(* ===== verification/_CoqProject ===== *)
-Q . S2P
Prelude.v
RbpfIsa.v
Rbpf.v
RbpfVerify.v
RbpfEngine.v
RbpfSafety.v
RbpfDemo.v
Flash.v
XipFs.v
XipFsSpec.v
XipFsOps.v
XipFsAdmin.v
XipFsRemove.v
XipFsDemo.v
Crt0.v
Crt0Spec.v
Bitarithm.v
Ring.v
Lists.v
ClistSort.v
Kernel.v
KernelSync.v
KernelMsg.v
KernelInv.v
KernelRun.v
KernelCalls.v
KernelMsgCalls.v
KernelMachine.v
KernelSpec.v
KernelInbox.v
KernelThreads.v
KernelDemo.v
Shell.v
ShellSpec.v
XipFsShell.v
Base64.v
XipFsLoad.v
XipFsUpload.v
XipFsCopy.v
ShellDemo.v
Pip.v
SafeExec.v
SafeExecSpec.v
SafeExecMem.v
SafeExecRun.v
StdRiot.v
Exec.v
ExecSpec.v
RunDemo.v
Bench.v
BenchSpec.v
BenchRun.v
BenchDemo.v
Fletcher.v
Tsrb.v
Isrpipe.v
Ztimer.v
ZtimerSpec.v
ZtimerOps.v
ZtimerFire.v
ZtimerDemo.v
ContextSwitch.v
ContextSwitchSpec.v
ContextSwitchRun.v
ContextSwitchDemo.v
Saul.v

-----

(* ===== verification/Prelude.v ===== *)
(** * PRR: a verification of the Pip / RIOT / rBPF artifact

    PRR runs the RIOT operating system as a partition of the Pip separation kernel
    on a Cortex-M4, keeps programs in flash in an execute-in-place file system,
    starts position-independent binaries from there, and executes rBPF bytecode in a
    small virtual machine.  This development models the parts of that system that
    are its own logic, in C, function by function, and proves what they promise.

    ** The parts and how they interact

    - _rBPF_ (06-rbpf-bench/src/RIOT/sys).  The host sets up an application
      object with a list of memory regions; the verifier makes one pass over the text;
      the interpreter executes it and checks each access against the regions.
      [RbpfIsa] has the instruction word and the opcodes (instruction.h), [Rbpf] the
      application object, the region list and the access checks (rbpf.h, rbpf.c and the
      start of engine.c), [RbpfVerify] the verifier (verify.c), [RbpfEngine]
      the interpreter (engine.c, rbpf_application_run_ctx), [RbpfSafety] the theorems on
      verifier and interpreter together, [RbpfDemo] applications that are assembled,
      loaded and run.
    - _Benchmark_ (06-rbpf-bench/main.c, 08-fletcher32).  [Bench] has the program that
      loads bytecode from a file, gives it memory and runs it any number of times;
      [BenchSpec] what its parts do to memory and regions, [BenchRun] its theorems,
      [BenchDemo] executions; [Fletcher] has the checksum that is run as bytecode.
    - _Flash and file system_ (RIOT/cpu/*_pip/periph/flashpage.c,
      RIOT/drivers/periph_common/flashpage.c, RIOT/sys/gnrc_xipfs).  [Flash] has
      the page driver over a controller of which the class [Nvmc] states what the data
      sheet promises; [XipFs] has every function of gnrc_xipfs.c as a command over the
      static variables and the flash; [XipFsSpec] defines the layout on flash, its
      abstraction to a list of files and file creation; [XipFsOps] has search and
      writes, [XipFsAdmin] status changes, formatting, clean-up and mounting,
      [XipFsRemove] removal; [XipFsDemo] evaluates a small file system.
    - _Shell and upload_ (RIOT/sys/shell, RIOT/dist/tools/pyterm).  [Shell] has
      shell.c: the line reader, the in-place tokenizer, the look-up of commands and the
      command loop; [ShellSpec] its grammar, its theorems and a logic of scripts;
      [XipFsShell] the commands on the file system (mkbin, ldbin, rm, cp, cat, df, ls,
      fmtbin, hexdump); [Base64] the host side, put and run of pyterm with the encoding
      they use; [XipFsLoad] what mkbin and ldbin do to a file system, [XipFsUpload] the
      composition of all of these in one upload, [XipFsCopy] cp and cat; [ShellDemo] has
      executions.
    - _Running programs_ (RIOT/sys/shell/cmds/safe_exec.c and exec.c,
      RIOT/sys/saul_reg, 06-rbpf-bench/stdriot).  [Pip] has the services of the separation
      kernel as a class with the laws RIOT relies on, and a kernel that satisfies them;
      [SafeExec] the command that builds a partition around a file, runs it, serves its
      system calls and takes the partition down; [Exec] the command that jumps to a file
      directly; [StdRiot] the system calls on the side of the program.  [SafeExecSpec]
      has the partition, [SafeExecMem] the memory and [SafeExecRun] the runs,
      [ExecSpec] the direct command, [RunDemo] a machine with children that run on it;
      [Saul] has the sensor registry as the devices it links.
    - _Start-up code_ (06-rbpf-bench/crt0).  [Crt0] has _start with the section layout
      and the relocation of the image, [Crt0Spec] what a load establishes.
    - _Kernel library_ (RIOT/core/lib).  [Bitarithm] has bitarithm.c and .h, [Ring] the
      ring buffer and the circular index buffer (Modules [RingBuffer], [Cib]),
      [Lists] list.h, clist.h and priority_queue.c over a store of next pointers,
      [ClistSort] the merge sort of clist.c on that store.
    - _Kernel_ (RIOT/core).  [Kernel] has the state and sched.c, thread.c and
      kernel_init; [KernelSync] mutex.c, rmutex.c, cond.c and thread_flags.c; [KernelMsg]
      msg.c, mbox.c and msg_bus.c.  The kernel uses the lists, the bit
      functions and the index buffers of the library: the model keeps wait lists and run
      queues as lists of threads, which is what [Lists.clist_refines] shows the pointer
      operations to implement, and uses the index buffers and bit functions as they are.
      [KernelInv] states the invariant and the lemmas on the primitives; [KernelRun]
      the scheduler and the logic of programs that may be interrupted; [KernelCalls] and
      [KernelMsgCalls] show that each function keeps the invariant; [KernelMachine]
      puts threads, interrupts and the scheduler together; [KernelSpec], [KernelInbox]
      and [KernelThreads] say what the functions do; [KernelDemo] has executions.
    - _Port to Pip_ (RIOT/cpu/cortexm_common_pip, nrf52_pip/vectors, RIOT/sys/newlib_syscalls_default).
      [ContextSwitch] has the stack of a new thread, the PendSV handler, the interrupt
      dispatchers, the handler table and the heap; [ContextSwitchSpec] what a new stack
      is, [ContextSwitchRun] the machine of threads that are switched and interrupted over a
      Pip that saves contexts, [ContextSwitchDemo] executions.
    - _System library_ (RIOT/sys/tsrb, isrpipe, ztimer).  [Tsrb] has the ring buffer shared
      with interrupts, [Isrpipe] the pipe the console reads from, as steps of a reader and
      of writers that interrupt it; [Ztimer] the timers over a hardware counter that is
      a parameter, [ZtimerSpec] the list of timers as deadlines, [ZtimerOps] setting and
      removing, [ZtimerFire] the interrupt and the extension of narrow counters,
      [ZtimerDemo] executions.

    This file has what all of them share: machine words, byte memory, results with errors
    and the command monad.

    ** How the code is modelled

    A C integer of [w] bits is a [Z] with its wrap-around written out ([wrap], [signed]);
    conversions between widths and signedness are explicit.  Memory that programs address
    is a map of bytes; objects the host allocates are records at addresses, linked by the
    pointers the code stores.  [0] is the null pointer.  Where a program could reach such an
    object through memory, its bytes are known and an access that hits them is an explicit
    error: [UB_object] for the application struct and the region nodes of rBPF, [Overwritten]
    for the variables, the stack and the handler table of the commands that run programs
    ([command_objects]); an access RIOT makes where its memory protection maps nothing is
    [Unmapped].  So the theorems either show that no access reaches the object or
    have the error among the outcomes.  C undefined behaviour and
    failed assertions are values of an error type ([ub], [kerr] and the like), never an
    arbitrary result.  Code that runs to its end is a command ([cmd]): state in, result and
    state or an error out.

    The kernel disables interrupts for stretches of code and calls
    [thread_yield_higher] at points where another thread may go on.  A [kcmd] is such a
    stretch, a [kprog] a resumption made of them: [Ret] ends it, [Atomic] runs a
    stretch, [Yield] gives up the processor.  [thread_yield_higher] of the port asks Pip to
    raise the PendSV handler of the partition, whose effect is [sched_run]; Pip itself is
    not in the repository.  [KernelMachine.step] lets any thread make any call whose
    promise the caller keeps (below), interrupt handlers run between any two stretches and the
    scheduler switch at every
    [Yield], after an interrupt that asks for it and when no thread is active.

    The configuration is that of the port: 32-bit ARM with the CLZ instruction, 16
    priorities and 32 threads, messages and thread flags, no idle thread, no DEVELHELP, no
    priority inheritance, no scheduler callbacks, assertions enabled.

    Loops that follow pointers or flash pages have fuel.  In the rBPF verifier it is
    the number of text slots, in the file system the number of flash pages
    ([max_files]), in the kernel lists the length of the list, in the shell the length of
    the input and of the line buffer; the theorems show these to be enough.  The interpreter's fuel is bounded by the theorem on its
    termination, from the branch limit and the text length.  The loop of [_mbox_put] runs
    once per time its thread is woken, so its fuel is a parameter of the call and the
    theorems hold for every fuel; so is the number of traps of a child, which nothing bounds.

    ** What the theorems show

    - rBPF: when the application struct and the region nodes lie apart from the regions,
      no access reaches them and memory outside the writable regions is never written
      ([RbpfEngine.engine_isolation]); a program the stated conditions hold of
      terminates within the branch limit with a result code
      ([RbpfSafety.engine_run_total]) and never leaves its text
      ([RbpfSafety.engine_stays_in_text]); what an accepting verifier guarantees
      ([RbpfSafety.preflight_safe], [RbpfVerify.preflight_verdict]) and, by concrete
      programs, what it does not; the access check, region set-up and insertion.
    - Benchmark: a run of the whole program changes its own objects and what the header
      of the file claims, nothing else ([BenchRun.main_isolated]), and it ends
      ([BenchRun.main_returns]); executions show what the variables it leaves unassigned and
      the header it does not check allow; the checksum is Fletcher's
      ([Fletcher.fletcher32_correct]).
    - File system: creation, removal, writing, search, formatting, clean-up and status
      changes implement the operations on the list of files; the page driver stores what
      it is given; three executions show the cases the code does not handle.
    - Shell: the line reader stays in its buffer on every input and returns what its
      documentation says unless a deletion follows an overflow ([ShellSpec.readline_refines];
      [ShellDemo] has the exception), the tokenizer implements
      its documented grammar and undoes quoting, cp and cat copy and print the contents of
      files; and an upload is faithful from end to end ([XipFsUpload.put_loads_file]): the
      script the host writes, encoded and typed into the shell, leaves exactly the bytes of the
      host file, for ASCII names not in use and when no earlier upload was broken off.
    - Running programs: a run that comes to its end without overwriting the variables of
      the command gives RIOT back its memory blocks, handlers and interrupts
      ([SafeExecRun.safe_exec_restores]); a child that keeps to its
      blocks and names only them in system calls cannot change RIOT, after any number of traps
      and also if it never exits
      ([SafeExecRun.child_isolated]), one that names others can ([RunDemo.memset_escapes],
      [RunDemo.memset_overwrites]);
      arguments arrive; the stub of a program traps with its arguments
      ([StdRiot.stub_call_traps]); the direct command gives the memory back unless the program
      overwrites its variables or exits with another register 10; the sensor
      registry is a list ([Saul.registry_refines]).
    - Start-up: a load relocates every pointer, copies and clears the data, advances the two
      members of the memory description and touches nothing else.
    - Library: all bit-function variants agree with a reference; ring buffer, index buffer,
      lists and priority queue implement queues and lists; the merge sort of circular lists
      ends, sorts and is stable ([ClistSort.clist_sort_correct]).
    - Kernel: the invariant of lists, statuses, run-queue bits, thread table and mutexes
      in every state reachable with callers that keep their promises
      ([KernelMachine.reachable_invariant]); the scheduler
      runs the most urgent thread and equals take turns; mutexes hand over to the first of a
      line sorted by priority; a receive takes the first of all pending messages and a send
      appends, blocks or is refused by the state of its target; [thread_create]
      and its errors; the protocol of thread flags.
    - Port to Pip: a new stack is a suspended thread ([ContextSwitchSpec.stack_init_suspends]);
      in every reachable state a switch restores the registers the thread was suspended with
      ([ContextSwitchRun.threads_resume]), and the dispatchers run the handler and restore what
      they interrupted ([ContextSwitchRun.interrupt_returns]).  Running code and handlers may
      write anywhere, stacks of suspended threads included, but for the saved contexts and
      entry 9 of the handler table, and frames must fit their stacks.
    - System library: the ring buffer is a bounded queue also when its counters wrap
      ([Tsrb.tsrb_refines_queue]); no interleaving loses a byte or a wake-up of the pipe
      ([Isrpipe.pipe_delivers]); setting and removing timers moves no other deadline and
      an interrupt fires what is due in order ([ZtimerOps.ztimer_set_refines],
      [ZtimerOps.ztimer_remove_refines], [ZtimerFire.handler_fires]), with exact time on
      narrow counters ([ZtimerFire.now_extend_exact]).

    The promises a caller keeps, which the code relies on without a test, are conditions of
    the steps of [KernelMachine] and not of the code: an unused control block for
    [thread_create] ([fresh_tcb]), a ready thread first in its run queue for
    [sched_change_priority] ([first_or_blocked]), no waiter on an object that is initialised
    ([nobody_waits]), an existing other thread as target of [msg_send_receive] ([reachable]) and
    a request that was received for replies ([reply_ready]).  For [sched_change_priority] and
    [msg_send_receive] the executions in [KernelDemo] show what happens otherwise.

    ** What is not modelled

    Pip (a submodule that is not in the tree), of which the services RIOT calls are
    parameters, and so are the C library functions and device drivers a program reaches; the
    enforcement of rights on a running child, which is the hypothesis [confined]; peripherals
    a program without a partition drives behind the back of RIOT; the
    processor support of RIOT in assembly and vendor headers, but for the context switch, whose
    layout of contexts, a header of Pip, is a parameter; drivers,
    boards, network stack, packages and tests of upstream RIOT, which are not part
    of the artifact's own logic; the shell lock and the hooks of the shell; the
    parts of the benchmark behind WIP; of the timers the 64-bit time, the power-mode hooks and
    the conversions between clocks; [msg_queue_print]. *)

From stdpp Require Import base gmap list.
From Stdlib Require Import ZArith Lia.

-----

▶ _Exercise directions_:
Using the data above, tally each line that has the string "asks" and report only the sum.

▶ _Response_:
2